___ Dataset records ___

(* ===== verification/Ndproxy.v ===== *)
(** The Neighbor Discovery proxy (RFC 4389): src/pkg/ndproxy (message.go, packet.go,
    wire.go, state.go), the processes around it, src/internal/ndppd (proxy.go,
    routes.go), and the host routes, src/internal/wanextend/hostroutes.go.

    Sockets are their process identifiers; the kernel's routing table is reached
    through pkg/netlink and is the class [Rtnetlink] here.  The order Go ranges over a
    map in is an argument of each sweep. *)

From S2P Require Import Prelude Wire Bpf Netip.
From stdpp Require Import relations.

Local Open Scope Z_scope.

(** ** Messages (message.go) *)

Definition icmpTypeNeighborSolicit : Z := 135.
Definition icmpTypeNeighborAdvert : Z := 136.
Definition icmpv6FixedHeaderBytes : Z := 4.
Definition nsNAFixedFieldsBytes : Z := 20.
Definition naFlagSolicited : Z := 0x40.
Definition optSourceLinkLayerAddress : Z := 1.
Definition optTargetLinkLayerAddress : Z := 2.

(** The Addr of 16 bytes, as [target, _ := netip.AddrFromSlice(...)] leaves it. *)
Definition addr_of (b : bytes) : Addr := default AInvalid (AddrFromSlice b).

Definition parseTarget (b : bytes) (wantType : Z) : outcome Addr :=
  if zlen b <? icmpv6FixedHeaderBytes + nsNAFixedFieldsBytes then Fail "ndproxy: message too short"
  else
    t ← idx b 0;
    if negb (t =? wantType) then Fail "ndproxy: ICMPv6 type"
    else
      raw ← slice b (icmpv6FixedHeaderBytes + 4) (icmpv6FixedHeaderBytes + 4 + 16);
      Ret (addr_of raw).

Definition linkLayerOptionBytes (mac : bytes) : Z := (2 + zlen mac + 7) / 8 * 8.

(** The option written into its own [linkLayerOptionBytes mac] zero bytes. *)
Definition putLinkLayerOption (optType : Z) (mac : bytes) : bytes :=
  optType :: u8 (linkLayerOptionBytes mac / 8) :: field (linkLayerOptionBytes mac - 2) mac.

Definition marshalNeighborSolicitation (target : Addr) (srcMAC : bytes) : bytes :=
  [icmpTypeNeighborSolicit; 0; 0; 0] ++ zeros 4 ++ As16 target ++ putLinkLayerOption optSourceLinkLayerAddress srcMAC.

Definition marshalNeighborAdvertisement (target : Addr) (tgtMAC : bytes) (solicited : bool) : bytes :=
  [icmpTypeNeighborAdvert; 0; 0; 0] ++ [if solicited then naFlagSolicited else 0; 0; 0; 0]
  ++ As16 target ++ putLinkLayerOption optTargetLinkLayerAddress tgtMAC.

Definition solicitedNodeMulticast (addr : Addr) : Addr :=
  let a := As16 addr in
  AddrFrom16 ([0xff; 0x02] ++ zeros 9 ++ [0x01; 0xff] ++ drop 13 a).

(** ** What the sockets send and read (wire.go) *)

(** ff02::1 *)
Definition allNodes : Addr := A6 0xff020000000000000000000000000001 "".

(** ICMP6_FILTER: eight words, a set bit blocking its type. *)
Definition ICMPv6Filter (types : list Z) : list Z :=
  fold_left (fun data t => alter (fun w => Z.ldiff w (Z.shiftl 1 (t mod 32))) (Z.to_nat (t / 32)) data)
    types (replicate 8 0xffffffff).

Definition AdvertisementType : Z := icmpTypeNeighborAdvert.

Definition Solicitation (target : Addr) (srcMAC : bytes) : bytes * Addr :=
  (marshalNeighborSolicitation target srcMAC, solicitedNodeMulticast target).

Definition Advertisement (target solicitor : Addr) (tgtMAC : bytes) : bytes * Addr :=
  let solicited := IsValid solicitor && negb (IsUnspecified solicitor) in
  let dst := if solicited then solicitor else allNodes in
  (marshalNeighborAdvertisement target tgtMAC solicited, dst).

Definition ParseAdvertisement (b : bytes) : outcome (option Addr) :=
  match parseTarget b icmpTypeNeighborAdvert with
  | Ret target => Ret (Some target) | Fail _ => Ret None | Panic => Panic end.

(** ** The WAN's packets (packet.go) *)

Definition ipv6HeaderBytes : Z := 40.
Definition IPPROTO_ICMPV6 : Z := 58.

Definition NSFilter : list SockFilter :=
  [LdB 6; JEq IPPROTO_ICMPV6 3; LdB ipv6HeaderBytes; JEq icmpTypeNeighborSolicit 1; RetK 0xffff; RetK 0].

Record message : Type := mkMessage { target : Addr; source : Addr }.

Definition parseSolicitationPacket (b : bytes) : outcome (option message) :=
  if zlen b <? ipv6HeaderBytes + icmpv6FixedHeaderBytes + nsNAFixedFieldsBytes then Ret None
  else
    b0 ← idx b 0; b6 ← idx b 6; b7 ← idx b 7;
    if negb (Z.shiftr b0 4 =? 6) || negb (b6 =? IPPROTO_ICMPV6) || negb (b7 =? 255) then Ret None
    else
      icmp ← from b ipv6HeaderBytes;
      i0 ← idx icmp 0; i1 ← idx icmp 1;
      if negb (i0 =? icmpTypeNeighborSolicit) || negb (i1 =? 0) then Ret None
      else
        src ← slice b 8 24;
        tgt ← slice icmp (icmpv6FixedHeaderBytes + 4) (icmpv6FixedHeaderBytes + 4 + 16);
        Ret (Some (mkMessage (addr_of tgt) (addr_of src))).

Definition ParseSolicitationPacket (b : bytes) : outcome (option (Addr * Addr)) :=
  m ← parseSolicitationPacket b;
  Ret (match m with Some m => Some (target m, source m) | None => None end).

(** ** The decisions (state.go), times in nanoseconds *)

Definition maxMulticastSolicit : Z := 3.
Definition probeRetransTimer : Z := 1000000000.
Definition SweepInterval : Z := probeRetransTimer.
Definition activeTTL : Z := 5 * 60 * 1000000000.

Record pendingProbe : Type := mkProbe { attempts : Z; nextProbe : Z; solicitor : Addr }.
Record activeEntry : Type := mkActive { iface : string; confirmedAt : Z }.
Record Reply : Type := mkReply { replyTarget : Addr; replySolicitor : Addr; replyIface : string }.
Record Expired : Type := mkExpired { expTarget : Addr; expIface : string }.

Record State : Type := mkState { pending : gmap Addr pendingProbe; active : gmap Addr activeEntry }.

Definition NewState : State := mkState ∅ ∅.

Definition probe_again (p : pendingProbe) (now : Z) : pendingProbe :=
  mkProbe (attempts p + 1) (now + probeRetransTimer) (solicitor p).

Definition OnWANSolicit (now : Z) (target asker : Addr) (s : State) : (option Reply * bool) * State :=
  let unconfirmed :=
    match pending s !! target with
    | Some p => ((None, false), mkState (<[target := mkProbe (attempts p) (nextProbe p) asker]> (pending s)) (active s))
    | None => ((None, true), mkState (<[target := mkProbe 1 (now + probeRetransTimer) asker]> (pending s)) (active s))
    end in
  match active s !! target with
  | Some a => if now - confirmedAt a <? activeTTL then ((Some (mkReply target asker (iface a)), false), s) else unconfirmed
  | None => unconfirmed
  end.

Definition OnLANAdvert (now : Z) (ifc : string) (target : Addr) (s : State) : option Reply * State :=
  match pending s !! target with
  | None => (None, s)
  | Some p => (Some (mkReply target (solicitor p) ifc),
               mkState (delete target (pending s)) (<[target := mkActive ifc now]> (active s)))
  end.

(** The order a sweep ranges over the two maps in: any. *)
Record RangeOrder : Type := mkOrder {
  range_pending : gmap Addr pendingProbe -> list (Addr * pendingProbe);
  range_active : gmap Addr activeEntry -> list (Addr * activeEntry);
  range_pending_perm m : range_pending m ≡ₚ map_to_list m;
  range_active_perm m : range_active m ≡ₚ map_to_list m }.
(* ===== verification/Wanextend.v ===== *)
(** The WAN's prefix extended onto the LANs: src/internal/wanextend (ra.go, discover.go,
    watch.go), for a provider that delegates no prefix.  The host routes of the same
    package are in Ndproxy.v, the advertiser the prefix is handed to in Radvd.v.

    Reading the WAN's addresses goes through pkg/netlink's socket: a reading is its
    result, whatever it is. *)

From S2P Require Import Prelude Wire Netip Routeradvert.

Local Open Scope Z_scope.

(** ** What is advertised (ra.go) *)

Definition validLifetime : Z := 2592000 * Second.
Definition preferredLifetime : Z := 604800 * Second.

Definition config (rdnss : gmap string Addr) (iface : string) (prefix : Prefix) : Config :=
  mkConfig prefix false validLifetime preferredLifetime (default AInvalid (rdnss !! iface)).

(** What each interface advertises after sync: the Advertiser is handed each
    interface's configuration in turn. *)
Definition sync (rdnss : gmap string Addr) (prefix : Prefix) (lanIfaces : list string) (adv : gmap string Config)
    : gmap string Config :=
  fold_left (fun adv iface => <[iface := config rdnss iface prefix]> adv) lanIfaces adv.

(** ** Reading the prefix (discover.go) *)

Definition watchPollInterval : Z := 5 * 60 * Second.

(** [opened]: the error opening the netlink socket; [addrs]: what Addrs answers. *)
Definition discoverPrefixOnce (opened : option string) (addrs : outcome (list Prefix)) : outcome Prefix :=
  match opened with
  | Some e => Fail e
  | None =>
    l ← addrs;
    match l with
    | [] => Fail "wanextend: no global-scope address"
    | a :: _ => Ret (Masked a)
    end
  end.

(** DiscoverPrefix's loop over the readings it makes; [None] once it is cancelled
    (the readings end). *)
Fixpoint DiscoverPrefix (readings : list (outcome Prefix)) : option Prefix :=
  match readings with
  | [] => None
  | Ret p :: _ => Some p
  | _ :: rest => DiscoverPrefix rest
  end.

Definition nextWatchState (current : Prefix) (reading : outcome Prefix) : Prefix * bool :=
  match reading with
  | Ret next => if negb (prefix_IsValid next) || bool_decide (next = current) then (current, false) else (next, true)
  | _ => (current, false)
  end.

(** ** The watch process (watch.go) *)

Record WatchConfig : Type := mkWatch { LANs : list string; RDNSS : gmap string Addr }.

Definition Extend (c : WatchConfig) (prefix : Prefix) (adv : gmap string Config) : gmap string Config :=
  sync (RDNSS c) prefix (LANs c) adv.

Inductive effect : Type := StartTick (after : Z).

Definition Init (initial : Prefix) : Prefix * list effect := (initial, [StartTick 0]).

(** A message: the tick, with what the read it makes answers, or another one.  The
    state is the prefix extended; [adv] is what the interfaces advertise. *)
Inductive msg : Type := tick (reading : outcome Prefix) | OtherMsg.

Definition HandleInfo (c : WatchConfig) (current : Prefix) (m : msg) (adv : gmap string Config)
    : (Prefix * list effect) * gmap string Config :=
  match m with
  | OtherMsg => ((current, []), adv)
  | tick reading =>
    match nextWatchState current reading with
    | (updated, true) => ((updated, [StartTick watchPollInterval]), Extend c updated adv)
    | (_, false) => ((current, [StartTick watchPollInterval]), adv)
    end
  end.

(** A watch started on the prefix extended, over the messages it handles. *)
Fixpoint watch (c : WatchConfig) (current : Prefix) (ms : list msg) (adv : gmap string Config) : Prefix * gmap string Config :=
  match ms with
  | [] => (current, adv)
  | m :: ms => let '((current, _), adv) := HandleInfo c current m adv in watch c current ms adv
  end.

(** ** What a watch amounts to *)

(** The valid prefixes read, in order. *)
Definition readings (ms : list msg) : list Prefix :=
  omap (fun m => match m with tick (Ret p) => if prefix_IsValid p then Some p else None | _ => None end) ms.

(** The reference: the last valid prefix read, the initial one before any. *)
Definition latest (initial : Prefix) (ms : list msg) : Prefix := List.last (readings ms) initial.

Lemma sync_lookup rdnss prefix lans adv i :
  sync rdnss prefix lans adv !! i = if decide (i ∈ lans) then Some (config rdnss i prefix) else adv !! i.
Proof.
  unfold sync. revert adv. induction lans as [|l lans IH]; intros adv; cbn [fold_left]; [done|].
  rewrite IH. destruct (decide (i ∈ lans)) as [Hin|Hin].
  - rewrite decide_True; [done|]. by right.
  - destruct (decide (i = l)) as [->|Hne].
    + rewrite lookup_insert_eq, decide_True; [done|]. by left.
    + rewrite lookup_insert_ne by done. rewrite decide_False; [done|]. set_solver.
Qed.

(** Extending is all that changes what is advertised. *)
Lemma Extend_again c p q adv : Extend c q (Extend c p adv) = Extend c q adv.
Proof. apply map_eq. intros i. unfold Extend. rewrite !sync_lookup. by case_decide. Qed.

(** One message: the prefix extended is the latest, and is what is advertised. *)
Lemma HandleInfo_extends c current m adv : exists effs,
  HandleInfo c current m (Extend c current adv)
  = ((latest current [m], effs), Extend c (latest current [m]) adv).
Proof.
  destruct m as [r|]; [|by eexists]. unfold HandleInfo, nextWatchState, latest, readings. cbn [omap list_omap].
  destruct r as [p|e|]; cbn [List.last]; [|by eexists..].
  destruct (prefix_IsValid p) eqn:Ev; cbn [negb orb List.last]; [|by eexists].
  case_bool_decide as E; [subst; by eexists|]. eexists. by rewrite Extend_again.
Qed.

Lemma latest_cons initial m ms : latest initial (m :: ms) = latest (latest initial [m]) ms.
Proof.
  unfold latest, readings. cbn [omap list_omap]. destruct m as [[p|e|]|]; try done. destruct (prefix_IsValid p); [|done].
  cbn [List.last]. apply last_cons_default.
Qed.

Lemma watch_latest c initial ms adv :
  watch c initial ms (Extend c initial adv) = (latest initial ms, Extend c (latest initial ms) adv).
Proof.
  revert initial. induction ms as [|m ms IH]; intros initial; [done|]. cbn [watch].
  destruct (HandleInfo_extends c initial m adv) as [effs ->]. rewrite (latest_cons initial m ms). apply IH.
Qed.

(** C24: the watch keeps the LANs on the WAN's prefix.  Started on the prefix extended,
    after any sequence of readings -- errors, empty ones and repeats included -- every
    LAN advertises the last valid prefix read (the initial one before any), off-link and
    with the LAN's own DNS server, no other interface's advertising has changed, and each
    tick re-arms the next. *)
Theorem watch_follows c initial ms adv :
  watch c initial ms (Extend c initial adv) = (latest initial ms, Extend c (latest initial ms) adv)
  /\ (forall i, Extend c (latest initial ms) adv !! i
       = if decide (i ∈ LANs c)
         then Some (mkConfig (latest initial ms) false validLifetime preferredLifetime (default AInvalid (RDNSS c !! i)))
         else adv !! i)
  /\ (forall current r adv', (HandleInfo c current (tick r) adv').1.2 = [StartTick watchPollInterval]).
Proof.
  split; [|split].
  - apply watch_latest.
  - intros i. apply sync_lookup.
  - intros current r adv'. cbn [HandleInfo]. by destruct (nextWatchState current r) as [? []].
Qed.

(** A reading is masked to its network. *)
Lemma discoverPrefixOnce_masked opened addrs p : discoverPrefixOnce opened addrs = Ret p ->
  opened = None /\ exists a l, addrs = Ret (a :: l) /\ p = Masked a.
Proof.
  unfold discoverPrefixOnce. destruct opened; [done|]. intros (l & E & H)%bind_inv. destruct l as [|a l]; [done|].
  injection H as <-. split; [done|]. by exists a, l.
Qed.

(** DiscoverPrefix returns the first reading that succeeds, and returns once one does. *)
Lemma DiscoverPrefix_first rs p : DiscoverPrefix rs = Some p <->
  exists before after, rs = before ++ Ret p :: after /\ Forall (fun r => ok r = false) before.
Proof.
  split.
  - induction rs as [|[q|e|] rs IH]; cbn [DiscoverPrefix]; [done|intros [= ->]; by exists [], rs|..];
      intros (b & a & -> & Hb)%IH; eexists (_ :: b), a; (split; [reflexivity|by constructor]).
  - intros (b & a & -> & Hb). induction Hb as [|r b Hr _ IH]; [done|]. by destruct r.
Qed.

___

#### Task directions:
The entries above hold a line with "Definition ipv6HeaderBytes : Z := 40." and a later line with "outcome (option message)". Write out exactly those lines and all lines between, nothing more.

#### Problem solution:
Definition ipv6HeaderBytes : Z := 40.
Definition IPPROTO_ICMPV6 : Z := 58.

Definition NSFilter : list SockFilter :=
  [LdB 6; JEq IPPROTO_ICMPV6 3; LdB ipv6HeaderBytes; JEq icmpTypeNeighborSolicit 1; RetK 0xffff; RetK 0].

Record message : Type := mkMessage { target : Addr; source : Addr }.

Definition parseSolicitationPacket (b : bytes) : outcome (option message) :=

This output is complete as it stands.